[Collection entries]
• • • • • • •

(** * mapbox::base weak pointers (mapbox/weak.hpp)

    A shallow embedding of [WeakPtrSharedData], [WeakPtrGuard],
    [WeakPtrBase]/[WeakPtr] and [WeakPtrFactory], and the properties of
    the weak-pointer protocol proved over it.

    Modelling choices.
    - The reference-counted [WeakPtrSharedData] objects live in a store
      of control blocks indexed by address.  A [std::shared_ptr] is an
      optional address that owns one unit of [use_count]; a
      [std::weak_ptr] is an optional address that owns nothing.  A block
      whose [use_count] is 0 is kept in the store (the control block
      outlives the object while weak pointers exist), its payload is
      destroyed and can no longer be reached.
    - Code runs in a state-and-fault monad.  A fault is a failed
      [assert] (checked build), a call that cannot return because the
      calling thread waits on the mutex, or undefined behaviour.
    - Every member function is one transition of the store: calls of
      different threads are interleaved at the granularity of calls.
      The last part cuts [invalidate()], [lock()] and the Guard
      destructor at every access to the shared state and interleaves
      the pieces. *)

From stdpp Require Import base option gmap functions.
From Stdlib Require Import NArith.
(* ===== verification/Prelude.v ===== *)
(** * Ardur governance runtime: a verification library

    Ardur ([src/python/vibap]) governs what an AI agent's tool calls may do.
    An operator issues a signed mission passport; a proxy checks every call of
    the agent against the passport and the policies it names, accounts for
    what the call spends and risks, and lets a holder delegate narrower
    passports to sub-agents.  This library models the parts that decide and
    account, as executable definitions translated from the Python source, and
    proves what makes them correct.

    ** The parts and their files

    - [Prelude]: results of fallible code ([res], Python exceptions as
      values), Python strings, JSON values ([pyval]) and dicts, sums over maps,
      and the lemmas and tactics the components share.
    - [Sha256], [CanonicalJson]: SHA-256 and the RFC 8785 serialiser
      ([canonical_json.py], [_vendor/rfc8785/_impl.py]), floats included, and
      the class [Digests] instantiated with them.  Equal canonical bytes mean
      equal values, so a digest of them identifies a value.
    - [SpendPolicy], [SpendLedger], [SpendInv], [SpendSafety], [SpendProps]:
      [spend_budget.py].  [SpendPolicy] has the claim normaliser and the quote
      prices, [SpendLedger] every operation of [FileSpendBudgetLedger],
      [SpendInv] the invariant of a ledger file, [SpendSafety] that each
      operation keeps it, [SpendProps] the properties.
    - [LineageBudget]: [lineage_budget.py], the call budget siblings reserve
      from their parent.
    - [Merkle]: the tree, inclusion proofs and append of [transparency.py].
    - [RiskPolicy]: risk contracts, fact extraction, the signed risk policy,
      its attenuation and projection, and the per-call check
      ([risk_budget.py], first half).  [RiskLedger], [RiskInv], [RiskSafety],
      [RiskProps]: [FileRiskBudgetLedger] (second half), in the same layout as
      the spend ledger.
    - [Passport], [PassportProps], [PassportPop]: [passport.py], issuing,
      verification, derivation of child passports, proof of possession.
      [Passport] calls [SpendPolicy] and [RiskPolicy] to narrow the budgets of
      a child, as the code does.
    - [ResourceScope]: the argument scanner, sanitiser, glob match and
      symlink check of [proxy.py] ([_sanitize_value] to
      [_check_resource_scope]).
    - [PyJson]: [str(v)], [json.dumps(v)] and HMAC-SHA256 of their text.
    - [Policy]: [native_checks.py], [policy_backend.py],
      [backends/native.py], [backends/forbid_rules.py] and the classifiers of
      [proxy.py].
    - [Session]: [GovernanceSession.check_and_record] of [proxy.py], which
      composes the native checks ([Policy], which call [ResourceScope]) with
      the passport's additional policies, and records the event.
    - [PassportState], [PassportStateProps], [PassportAdmission]: the state
      files of [GovernanceProxy] in [proxy.py] (replay cache, revocation list,
      lineage index), the cache of lineage parents, [revoke],
      [verify_passport_token] and [start_session].  [PassportStateProps] has
      the round trips of the files and what each operation does to the
      directory, [PassportAdmission] the properties of any interleaving of
      processes.
    - [PolicyStore]: [policy_store.py] and [backed_policy_store.py], the
      protocol as a class with its documented laws, both stores as instances,
      and what [start_session] does with one.
    - [Approvals], [MemoryStore]: [approvals.py] and [memory.py].
    - [Receipt], [ReceiptProps]: [receipt.py] and [key_fingerprint.py],
      building, signing, the claim schema, verification, chains and the replay
      cache.  [ReceiptLog], [ReceiptLogProps]: the entries [GovernanceProxy]
      adds to the receipts log, the budgets they report (the spend ledger's
      results among them), the chain anchor in the session file, and what one
      more entry adds to a chain.
    - [Urls], [Mission]: [mission.py], mission references, fetching over a
      pinned public address, loading and caching declarations, the policy
      claims they stand for and their status lists; with the packing and
      reading of such lists in [go/pkg/credential/status.go].
    - [SessionStore], [Gate]: [GovernanceProxy] of [proxy.py], which composes
      all of the above.  [SessionStore] has the proxy's state as a record
      ([gate]), a state-and-error monad over it, session files and their
      refresh, events, receipts and the lifecycle outbox; [Gate] has
      [evaluate_tool_call] and everything it calls, the spend and risk
      lifecycle operations, [record_tool_result] and [end_session].
      [GateLogic], [GateInv] and [GateRuns] reason about programs of the monad
      (what they keep, and what a permit has passed), [GateFrame] about the
      parts of the state a decision leaves alone, [GateReceipts] about the
      receipt it leaves, [GateLedger] and [GateHistory] about the ledgers and
      about histories of operations by several processes.  [GateProps] has the
      properties of permits, [GateAudit] those of the receipts log, and
      [GateDemo] a concrete proxy that satisfies their hypotheses.
    - [Aat]: [aat_adapter.py] and [start_session_from_aat] of [proxy.py], which
      turn a grant of another format into a passport the proxy admits.
      [MissionProps] has the properties of [Mission], [AatProps] those of
      grants, [GateMission] those of sessions that refer to a mission, and
      [MissionDemo] a concrete registry, mission and grant.

    ** How the code is modelled

    A function that may raise returns [res E A].  An object that an operation
    mutates is passed in and returned.  A ledger is a file guarded by a lock
    that every operation holds throughout, so an operation is one transition
    of the file's content; a sequence of operations by any number of processes
    is a list of them, and the safety theorems hold of all such lists.  A dict
    whose order is not observed is a [gmap], one that is iterated in the
    order of its sorted file is visited by [items], and one whose insertion
    order matters is an association list.  An operation of the proxy that takes
    a session's lock twice ([evaluate_tool_call] and [end_session], which deliver
    the risk outbox first) is one step of a history.  Clock readings and random
    identifiers are arguments.  Exceptions keep their class and code; message
    texts are kept only where the code reads them again.

    Code outside the repository is a class with the facts the code relies on:
    [Jwt] and [Jws] (PyJWT: decoding what was signed returns the claims),
    [PyText] ([str.isprintable] and [datetime.fromisoformat]), [JsonSchema]
    (jsonschema), [Regex] ([re]), [UnicodeData] (the tables of [unicodedata]),
    [Filesystem] ([os.path.realpath]), [PyRepr] (the [repr] of containers),
    [IpAddress] ([ipaddress]), [Zlib], [TokenText] (the text of a token),
    [FloatText] ([float] of a string) and [Wording] (message texts that enter
    a receipt).  DNS and HTTPS are a record of functions ([Urls.network]).
    Every theorem that uses one has a witness in a [Demo] module with a
    concrete instance.

    ** What is proved

    - Ledgers ([SpendProps], [RiskProps], [LineageBudget]): no interleaving of
      operations commits more than the ceilings allow; every file an operation
      writes passes the ledger's own validation and its totals are the sums of
      its records; reservations are accepted exactly when they fit and move
      exactly their amounts; requests are accepted once and settled once; an
      accepted reservation can always be resolved.
    - Delegation ([PassportProps]): a derived passport is no wider than its
      parent in tools, scope, calls, depth, spend and risk, and its directory
      is chosen at or below the parent's; a verified line of passports commits to all its ancestors; delegation
      ends.  [PassportPop]: the holder can prove possession, and an accepted
      proof is for this passport and its key.
    - Calls ([ResourceScope], [Policy], [Session]): accepted arguments name
      only resources inside the scope, and resources inside the scope are
      accepted; a call is permitted exactly when all native checks pass and no
      policy denies it; every call is decided; the permitted calls of a
      session stay within its budgets.
    - Admission ([PassportAdmission]): a passport starts one session while it
      is in force, a revoked passport takes its descendants with it, lost state
      files admit nothing, and a delegated passport needs admitted ancestors,
      for any number of processes on one state directory.
    - Receipts ([ReceiptProps], [ReceiptLogProps]): what is built and signed
      verifies and is read back; the last receipt of a verified chain commits
      to all before it, unless two texts of the chains at hand have one digest;
      a receipt is accepted once; a session's receipts are one chain.
    - The proxy ([GateProps], [GateAudit]): over any history of the modelled
      operations on a directory, by any number of processes, a session is
      permitted no more calls than its passport allows, none after it has
      ended, and no read of a memory store found compromised; a permit means
      that every check was passed on the session's file and that the count and
      the receipt were written.  No call is answered without a receipt, and the
      log holds no receipt outside the chain its session's file names.  The
      order of the log is not claimed: the code appends some receipts after it
      has released the session's lock.
    - Missions ([MissionProps], [GateMission], [AatProps]): a session that
      refers to a mission is permitted only what a verified, pinned and
      unrevoked declaration allows; hosts at addresses that are not public have
      no influence on a call; the passport made of a grant is no wider than its
      mission, nor, but for its resource scope, than its parent grant.  Four theorems show limits of the code: a
      cached declaration outlives its expiry, the spend budget of such a
      session's passport is not applied, its calls are not held to the
      narrower grant it was started from, and status lists are read in the
      opposite order within a byte to the one the Go issuer writes.
    - Stores ([PolicyStore], [Approvals], [MemoryStore]): the store's policies
      are the ones in force for a session; the approval tracker answers as a
      log that forgets nothing; a memory record is read back only as signed.
    - Evidence ([Merkle], [CanonicalJson]): inclusion proofs are complete, and
      sound unless two of the inputs hashed for the root and for the proof
      collide; canonical bytes identify values.

    ** Bounds and fuel

    Some functions run on fuel.  [Merkle.climb_fuel] and [verify_fuel] are
    the number of levels of the tree, [ResourceScope.translate_fuel] is the
    length of the pattern, which every step shortens; theorems or their
    definitions use exactly that fuel and the results are stated without it.
    [PassportState.lineage_walk] has the code's depth limit plus two, and
    [lineage_walk_exact] shows that it never runs out.
    [sanitize_value]'s percent decoding has the code's own bound of eight
    rounds.  Integers are unbounded as in Python; the code's own limits
    ([2^63 - 1] in the ledgers, [2^53 - 1] in the serialiser) are modelled.

    ** Not modelled

    File permissions, [fsync] and temporary files; the HTTP server and threads
    other than through the locks that make an operation one step; metrics and
    the queue of the transparency log; of the proxy [delegate_passport],
    [issue_attestation_for_session], [start_session_from_biscuit] and
    [synchronize_external_tool_usage_floor], which histories therefore leave
    out; Biscuit and other token formats, mission compilation and DRP; the agent
    hooks, the command line and the hub; kernel correlation; the Go services
    but for status lists.  They are I/O around the modelled decisions or
    formats of third-party libraries; the manifest lists each with its reason. *)

From Stdlib Require Export ZArith String Ascii Lia ZifyBool ZifyNat.
From stdpp Require Export base gmap strings list fin_maps sorting.
From Stdlib Require Import SpecFloat.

• • • • • • •

Every line in the entries above that mentions the word "narrower" must be shown.

ANSWER AREA
    what the call spends and risks, and lets a holder delegate narrower
      narrower grant it was started from, and status lists are read in the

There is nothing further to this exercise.